=== DATA SHOWN ===

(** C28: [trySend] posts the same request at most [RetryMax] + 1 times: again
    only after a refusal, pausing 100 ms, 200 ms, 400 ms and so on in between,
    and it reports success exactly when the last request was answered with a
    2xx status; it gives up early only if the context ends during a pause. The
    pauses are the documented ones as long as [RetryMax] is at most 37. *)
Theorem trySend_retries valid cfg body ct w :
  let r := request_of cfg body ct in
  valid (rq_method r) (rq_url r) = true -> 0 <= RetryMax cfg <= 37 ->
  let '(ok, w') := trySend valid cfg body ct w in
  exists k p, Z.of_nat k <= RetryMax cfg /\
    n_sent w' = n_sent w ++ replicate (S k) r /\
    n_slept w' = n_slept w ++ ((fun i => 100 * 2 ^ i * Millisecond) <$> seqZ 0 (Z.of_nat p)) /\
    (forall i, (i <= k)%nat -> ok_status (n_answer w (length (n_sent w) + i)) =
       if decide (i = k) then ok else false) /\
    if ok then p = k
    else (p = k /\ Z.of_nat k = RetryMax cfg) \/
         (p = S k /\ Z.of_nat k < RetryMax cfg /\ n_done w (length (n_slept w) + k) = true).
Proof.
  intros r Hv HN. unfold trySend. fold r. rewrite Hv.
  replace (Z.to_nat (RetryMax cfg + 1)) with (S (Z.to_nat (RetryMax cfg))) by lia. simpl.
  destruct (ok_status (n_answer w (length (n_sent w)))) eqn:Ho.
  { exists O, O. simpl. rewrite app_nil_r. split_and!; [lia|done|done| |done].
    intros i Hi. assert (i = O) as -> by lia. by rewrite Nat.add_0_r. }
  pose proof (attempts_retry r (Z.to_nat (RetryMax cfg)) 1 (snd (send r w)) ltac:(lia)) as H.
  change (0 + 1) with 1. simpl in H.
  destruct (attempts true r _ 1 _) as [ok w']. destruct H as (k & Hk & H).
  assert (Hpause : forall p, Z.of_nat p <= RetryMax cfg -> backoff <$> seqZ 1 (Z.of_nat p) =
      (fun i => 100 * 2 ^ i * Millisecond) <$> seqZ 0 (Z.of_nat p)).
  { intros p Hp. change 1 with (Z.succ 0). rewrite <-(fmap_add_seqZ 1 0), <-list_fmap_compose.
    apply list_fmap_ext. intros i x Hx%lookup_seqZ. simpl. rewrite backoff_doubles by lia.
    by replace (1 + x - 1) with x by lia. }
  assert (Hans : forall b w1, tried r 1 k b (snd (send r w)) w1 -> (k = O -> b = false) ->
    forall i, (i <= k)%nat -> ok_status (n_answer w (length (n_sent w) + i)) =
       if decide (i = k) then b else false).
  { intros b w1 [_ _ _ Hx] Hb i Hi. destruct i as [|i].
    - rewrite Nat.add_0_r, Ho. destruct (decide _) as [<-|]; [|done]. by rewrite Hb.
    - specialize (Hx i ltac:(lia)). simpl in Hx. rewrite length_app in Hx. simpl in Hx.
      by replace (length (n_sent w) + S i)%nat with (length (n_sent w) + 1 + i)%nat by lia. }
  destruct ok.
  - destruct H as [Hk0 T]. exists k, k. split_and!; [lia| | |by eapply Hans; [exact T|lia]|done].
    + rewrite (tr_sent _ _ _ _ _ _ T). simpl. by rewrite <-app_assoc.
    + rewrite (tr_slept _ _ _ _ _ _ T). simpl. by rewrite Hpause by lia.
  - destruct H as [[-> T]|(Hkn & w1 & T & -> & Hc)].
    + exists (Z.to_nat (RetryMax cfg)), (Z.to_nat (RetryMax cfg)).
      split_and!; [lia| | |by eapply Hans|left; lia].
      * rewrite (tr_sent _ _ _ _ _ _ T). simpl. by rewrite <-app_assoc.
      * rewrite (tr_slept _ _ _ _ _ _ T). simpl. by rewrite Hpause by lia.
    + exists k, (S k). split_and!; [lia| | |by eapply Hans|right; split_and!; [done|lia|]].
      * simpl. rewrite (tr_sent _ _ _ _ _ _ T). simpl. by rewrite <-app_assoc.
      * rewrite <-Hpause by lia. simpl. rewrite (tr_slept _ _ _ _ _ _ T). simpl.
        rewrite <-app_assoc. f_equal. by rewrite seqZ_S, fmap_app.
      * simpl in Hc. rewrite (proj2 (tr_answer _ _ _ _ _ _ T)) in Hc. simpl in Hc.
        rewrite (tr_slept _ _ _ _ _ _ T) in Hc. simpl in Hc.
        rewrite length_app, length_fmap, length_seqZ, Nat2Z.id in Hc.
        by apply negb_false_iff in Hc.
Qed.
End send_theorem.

===
=== DATA SHOWN ===

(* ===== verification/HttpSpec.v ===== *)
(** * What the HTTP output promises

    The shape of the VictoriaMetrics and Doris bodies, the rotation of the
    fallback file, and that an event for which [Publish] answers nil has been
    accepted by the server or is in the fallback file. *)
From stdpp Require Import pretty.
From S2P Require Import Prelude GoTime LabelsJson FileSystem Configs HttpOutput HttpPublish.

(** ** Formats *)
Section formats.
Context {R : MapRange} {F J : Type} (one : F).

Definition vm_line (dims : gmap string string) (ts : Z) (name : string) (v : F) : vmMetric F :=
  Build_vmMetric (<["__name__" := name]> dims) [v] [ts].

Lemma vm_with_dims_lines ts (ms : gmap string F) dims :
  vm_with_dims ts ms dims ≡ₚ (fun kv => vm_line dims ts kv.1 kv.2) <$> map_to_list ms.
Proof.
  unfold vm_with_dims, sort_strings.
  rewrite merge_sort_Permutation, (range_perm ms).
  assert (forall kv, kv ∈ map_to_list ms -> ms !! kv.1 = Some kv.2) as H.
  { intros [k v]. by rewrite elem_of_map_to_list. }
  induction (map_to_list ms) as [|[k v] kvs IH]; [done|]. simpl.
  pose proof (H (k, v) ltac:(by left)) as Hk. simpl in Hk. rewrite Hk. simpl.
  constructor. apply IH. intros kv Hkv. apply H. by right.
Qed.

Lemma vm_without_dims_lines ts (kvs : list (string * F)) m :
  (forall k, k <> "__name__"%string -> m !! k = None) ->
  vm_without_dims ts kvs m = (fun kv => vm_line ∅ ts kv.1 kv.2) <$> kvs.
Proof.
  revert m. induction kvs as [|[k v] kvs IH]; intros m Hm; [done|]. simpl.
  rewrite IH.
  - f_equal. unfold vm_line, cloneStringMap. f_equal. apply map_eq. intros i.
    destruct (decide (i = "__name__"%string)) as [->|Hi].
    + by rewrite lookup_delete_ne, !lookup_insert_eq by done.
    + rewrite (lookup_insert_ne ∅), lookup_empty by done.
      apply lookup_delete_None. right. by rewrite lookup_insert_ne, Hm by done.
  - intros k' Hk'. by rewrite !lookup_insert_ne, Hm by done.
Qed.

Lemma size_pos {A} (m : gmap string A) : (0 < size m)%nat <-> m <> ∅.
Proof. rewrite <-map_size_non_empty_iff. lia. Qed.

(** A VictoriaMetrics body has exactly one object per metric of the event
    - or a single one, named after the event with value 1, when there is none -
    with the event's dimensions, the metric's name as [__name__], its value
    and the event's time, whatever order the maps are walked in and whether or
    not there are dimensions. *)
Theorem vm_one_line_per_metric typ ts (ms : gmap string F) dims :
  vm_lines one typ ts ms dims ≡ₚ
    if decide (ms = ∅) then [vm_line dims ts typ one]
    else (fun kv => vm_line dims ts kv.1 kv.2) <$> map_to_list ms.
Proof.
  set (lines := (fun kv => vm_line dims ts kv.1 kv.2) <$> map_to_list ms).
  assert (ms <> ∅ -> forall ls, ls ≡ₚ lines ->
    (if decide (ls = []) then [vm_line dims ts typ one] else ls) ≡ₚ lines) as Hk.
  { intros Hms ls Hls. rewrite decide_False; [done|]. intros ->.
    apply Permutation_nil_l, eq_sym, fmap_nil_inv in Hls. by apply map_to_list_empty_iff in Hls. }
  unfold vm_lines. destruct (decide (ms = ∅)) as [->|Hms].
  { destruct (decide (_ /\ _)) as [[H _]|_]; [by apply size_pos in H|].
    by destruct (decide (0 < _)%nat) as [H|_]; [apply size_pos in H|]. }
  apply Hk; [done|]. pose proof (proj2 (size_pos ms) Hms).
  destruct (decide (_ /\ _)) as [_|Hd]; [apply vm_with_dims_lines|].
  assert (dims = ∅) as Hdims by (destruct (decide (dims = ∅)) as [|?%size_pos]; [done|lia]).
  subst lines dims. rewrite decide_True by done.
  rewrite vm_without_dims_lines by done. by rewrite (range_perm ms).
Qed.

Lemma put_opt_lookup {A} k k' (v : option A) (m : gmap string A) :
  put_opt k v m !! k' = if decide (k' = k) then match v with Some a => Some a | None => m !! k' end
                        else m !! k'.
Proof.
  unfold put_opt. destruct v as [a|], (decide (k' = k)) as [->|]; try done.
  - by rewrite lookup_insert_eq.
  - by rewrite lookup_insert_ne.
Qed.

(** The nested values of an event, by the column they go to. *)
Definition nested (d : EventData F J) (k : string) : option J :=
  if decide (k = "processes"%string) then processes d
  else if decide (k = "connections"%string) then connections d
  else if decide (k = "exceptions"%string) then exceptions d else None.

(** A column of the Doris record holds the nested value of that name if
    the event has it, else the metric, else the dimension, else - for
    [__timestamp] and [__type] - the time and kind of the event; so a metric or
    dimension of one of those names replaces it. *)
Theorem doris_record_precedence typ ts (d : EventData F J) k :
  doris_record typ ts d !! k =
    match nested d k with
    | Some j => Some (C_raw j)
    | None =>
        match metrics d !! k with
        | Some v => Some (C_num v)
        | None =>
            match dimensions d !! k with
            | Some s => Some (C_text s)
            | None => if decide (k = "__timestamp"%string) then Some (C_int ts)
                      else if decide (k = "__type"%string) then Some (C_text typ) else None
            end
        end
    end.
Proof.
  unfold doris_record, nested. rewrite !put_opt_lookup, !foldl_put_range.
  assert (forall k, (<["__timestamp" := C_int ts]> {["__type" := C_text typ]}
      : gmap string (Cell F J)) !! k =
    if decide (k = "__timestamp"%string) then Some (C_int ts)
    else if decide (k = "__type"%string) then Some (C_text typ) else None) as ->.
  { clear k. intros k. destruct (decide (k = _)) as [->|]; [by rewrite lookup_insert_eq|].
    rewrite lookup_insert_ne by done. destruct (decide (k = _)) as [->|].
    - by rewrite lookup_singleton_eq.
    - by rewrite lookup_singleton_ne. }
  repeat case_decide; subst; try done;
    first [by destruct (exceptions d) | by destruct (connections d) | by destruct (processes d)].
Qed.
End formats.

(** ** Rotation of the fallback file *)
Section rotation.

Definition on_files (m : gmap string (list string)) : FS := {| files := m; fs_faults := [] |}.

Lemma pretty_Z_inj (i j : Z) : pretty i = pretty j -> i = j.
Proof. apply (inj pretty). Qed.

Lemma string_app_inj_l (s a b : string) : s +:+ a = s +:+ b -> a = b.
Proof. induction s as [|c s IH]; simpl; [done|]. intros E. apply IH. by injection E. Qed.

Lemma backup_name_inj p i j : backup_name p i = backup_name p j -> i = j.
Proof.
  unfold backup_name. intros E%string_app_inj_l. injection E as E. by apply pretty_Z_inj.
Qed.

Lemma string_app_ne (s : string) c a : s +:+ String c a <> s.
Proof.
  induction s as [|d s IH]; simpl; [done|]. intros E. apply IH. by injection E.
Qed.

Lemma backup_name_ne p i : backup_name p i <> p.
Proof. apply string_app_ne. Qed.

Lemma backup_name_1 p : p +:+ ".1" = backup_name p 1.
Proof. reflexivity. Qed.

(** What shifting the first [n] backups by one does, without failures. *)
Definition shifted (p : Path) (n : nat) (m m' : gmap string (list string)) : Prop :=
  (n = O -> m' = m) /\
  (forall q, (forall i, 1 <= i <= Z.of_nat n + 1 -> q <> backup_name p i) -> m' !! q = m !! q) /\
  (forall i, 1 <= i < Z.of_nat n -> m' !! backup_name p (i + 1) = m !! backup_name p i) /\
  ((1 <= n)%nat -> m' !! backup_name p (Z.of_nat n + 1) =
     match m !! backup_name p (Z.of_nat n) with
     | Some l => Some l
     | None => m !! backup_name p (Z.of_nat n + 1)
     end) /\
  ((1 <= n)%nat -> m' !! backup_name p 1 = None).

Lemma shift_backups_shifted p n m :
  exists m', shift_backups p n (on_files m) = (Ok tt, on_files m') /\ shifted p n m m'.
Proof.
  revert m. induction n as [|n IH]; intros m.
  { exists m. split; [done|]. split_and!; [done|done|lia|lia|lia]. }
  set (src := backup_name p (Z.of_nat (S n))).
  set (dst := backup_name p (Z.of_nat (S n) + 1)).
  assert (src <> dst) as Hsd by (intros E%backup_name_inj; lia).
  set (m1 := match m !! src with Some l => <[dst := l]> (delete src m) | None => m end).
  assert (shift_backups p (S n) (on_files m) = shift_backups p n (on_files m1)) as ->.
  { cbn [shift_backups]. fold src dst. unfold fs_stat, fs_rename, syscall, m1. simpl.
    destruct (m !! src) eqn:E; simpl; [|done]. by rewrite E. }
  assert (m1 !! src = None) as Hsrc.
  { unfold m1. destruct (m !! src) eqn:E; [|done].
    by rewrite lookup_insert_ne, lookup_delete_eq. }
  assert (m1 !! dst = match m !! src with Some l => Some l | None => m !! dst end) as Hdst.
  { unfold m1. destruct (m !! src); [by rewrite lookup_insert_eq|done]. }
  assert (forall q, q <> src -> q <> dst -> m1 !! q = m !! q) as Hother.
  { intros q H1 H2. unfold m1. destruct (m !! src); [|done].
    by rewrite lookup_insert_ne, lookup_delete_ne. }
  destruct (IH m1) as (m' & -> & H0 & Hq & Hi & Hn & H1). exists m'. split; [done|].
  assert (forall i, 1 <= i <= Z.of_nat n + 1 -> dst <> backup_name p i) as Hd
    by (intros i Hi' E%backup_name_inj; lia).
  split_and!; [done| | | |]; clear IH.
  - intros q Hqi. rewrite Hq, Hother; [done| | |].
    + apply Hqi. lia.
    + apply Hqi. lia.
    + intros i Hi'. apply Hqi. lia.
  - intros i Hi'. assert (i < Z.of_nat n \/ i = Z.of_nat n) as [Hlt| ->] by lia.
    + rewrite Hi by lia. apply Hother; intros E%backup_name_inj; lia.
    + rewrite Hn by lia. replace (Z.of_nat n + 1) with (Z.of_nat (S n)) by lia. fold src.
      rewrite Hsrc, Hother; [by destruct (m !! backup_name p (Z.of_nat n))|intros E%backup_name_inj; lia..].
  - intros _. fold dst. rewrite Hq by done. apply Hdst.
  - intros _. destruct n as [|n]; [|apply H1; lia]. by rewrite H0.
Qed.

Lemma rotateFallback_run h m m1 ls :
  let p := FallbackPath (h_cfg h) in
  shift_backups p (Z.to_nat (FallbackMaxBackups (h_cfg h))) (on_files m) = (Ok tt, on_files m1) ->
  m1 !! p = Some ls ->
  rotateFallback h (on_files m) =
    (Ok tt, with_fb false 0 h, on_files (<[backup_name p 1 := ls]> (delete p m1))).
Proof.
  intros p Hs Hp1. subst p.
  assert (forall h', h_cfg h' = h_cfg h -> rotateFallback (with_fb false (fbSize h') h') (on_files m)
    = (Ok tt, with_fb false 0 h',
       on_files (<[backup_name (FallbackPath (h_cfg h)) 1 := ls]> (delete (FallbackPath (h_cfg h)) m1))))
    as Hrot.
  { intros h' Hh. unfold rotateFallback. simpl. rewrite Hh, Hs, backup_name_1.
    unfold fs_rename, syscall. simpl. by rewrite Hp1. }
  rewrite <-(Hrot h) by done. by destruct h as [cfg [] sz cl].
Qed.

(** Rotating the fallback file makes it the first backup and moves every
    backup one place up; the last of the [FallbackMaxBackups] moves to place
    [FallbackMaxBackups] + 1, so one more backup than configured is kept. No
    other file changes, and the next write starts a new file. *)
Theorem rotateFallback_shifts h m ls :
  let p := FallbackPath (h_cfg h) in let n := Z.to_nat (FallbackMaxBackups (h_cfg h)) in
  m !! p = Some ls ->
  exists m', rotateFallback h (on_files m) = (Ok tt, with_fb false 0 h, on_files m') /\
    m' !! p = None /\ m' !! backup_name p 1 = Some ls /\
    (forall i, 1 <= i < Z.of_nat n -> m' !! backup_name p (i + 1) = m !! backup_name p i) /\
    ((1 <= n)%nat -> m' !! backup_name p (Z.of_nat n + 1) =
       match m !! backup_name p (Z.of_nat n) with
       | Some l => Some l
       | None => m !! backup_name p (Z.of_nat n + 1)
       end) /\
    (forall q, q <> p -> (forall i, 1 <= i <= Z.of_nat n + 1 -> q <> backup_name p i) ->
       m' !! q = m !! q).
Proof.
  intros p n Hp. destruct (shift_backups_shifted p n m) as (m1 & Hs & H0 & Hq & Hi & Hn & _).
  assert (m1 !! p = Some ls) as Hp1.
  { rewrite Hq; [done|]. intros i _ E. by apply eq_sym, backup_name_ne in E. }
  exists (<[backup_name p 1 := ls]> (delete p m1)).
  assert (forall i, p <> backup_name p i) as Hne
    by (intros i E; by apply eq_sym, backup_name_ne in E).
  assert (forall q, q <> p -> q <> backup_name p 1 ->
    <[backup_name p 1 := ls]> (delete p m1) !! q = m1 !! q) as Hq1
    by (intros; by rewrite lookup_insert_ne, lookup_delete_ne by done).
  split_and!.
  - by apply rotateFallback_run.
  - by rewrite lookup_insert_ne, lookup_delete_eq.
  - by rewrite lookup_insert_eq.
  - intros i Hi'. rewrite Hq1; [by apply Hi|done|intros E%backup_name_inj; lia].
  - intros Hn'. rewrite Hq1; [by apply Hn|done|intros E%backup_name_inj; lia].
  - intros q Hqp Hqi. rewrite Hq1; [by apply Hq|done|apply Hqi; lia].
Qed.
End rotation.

===

- TASK DIRECTIONS: Using the records above, report each line that contains the word "Require" by copying it.

- RESULT:
From stdpp Require Import pretty.
From S2P Require Import Prelude GoTime LabelsJson FileSystem Configs HttpOutput HttpPublish.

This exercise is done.